Arguments pertinents :
1. Désistement de l'Association :
L'Association des jeunes a fait un désistement pur et simple de sa requête, ce qui a été accepté par la commune. Ce point est crucial car il met fin à toute action judiciaire en cours, illustrant le principe selon lequel un justiciable a le droit de renoncer à son action devant le juge.
2. Acceptation du désistement par la commune :
La cour note que l'acceptation du désistement par la commune n’oppose aucune difficulté, respectant le principe de la procédure contradictoire.
Interprétations et citations légales :
1. Notification de l’acte de désistement :
Dans le cadre de la procédure administrative, le Code de justice administrative régit les modalités relatives au désistement et aux décisions de jugements. La cour mentionne qu'elle "donne acte du désistement de la requête de l'Association des jeunes". Cela fait référence à l'article L. 763-1 du code de justice administrative, qui précise que le désistement doit être pris en compte par le juge lorsque les deux parties y consentent.
2. Le principe du droit d'agir en justice :
Chaque partie a le droit de prendre des décisions stratégiques quant à la poursuite ou non de procédures judiciaires.
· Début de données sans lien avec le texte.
(** Every system call is nothing or a whole call of the store. *)
Lemma fstep_moves ths fs qs s i th th' fs' :
  finv ths fs qs s -> ths !! i = Some th -> fstep root bytes_of doc_of th fs th' fs' -> moves ths qs s i th' fs'.
Proof.
  intros Hf Hi H. destruct (Forall2_lookup_l _ _ _ _ _ (fi_rel _ _ _ _ Hf) Hi) as (q & Hq & Hk & Hr).
  pose proof (fi_rep _ _ _ _ Hf) as Hrep. pose proof (fi_data _ _ _ _ Hf) as Hdata.
  destruct H as [key d k fs|key d k dir dirs fs Hn|key d k dir dirs fs Hn|key d k dirs fs e|key d k fs x tmp ino -> Hx Hup Hn Hd|key d k tmp ino b piece rest fs Hb
    |key d k tmp ino rest fs e|key d k tmp ino fs|key d k tmp ino fs Hn Hup Ha|key d k tmp fs e He|key d k tmp fs e|p tmp fs Hnd|p tmp fs
    |key k fs ino Hn|key k fs Hn|key k fs e|k ino b fs Hb|key k fs e Hn|key k fs Hn|key k fs e|key k fs e Hn He|key k fs Hn|key k fs e|t k fs|x k fs|r k fs Hre].
  - cbn in Hr. subst q. quiet Hf Hi Hq; [apply follow_stay|]. by split.
  - destruct Hr as [-> Hds]. quiet Hf Hi Hq; [apply follow_stay|]. split; [done|]. cbn. split; [done|]. intros y Hy. apply Hds. by apply list_elem_of_further.
  - by eapply moves_mkdir.
  - destruct Hr as [-> Hds]. quiet Hf Hi Hq; [right; by constructor|]. split; [apply Hk|done].
  - by eapply moves_temp.
  - by eapply moves_write.
  - destruct Hr as (-> & Ht & Hn & _). quiet Hf Hi Hq; [right; by apply (step_create_fail true)|]. split; [apply Hk|]. cbn. eauto.
  - destruct Hr as (-> & Ht & Hn & (b & Hb & Hw) & _). rewrite sapp_nil_r in Hw. subst b. quiet Hf Hi Hq; [apply follow_stay|]. split; [done|]. cbn. eauto.
  - assert (K key) by (destruct Hr as [-> _]; apply Hk). eapply moves_link; [done..|]. by apply found_nothing.
  - destruct Hr as (-> & Ht & ino & Hn & _). apply found_file in He as (ino' & -> & He); [|done|apply Hk]. quiet Hf Hi Hq.
    + right. constructor. apply (present fs s key Hdata Hrep); [apply Hk|eauto].
    + split; [apply Hk|]. cbn. eauto.
  - destruct Hr as (-> & Ht & ino & Hn & _). quiet Hf Hi Hq; [right; by apply (step_create_fail true)|]. split; [apply Hk|]. cbn. eauto.
  - destruct Hr as (-> & Ht & _). eapply finv_unname; [exact Hf|exact Hi|done| |done| |apply follow_stay|exact Hq].
    + intros j th' Hji Hj Hh. by apply Hji, (fi_held _ _ _ _ Hf j i th' (Removing p tmp) tmp).
    + intros key Hkey. rewrite (Hrep key Hkey). unfold file_doc. cbn. by rewrite lookup_delete_ne by by apply Ht.
  - destruct Hr as (-> & Ht & Hn). quiet Hf Hi Hq; [apply follow_stay|]. by split.
  - cbn in Hr. subst q. destruct Hk as [Hkey Hk]. apply resolve_here in Hn. destruct (proj1 Hdata _ _ Hn) as [b Hb].
    assert (Hs : s !! key = Some (doc_of b)) by (rewrite (Hrep key Hkey); unfold file_doc; rewrite Hn; cbn; by rewrite Hb).
    eapply moves_quiet; [exact Hf|exact Hi|exact Hq| | |done|done|].
    + right. pose proof (step_get true key k s) as Hst. rewrite Hs in Hst. exact Hst.
    + split; [apply Hk|]. eauto.
    + intros k' ino' [= <- <-] j key' d' k'' tmp' rest' Hj.
      destruct (Forall2_lookup_l _ _ _ _ _ (fi_rel _ _ _ _ Hf) Hj) as (q' & _ & _ & _ & Ht & _ & _ & Hx). eapply Hx; [|exact Hn].
      intros E. by apply (Ht key).
  - cbn in Hr. subst q. destruct Hk as [Hkey Hk]. apply found_nothing, (absent fs s key Hrep Hkey) in Hn; [|done..].
    quiet Hf Hi Hq; [right; pose proof (step_get true key k s) as Hst; rewrite Hn in Hst; exact Hst|]. split; [apply Hk|done].
  - cbn in Hr. subst q. quiet Hf Hi Hq; [right; by apply (step_get_fail true)|]. split; [apply Hk|done].
  - destruct Hr as (b' & Hb' & ->). assert (b' = b) as -> by congruence. quiet Hf Hi Hq; [apply follow_stay|]. by split.
  - cbn in Hr. subst q. destruct Hk as [Hkey Hk]. apply found_file in Hn as (ino & -> & Hn); [|done..].
    assert (Hst := step_exists true key k s). rewrite bool_decide_true in Hst by (apply (present fs s key Hdata Hrep Hkey); eauto).
    quiet Hf Hi Hq; [right; exact Hst|]. split; [apply Hk|done].
  - cbn in Hr. subst q. destruct Hk as [Hkey Hk]. apply found_nothing, (absent fs s key Hrep Hkey) in Hn; [|done..].
    assert (Hst := step_exists true key k s). rewrite bool_decide_false in Hst by (rewrite Hn; by intros [? ?]).
    quiet Hf Hi Hq; [right; exact Hst|]. split; [apply Hk|done].
  - cbn in Hr. subst q. quiet Hf Hi Hq; [right; by apply (step_exists_fail true)|]. split; [apply Hk|done].
  - cbn in Hr. subst q. destruct Hk as [Hkey Hk]. apply found_file in Hn as (ino & -> & Hn); [|done..].
    eapply (finv_unname _ _ _ _ _ _ _ _ _ (delete key s)); [exact Hf|exact Hi|apply Hk| |by rewrite Hn| |right; by constructor|exact Hq].
    + intros j th' Hji Hj Hh. destruct (Forall2_lookup_l _ _ _ _ _ (fi_rel _ _ _ _ Hf) Hj) as (q' & _ & Hr').
      destruct (held_there _ _ _ _ Hr' Hh) as [_ Ht]. by apply (Ht key).
    + intros key' Hkey'. unfold file_doc. cbn. destruct (decide (key = key')) as [<-|Hne]; [by rewrite !lookup_delete_eq|].
      rewrite !lookup_delete_ne by (done || (intros E; by apply Hne, keyPath_inj)). by apply Hrep.
  - cbn in Hr. subst q. destruct Hk as [Hkey Hk]. apply found_nothing, (absent fs s key Hrep Hkey) in Hn; [|done..].
    pose proof (step_delete true key k s) as Hst. rewrite delete_id in Hst by done.
    quiet Hf Hi Hq; [right; exact Hst|]. split; [apply Hk|done].
  - cbn in Hr. subst q. quiet Hf Hi Hq; [right; by apply (step_delete_fail true)|]. split; [apply Hk|done].
  - cbn in Hr. subst q. quiet Hf Hi Hq; [right; by constructor|]. split; [apply Hk|done].
  - cbn in Hr. subst q. quiet Hf Hi Hq; [right; by constructor|]. split; [apply Hk|done].
  - cbn in Hr. subst q. assert (Hst : step true (Rand k) s (k r) s).
    { destruct r as [x|e]; [constructor|]. destruct (Hre e eq_refl) as [m ->]. by apply (step_rand_fail true). }
    quiet Hf Hi Hq; [right; exact Hst|]. split; [apply Hk|done].
Qed.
Comme mentionné, le désistement est une expression de ce droit, sans qu’il ne soit nécessaire de justifier cette décision.
3. Nature de la décision :
Le jugement n’émet aucun jugement de fond sur la légalité du refus de permis de construire, se limitant à constater le désistement. Ce choix de la cour souligne une interprétation restrictive du rôle du juge administratif, qui peut ne pas se prononcer sur le fond lorsqu’un désistement est accepté.
En résumé, la décision se concentre sur des questions procédurales et ne statue pas sur les relevés juridiques argumentés par l'Association des jeunes, mettant en exergue les droits procéduraux des parties dans un contexte administratif.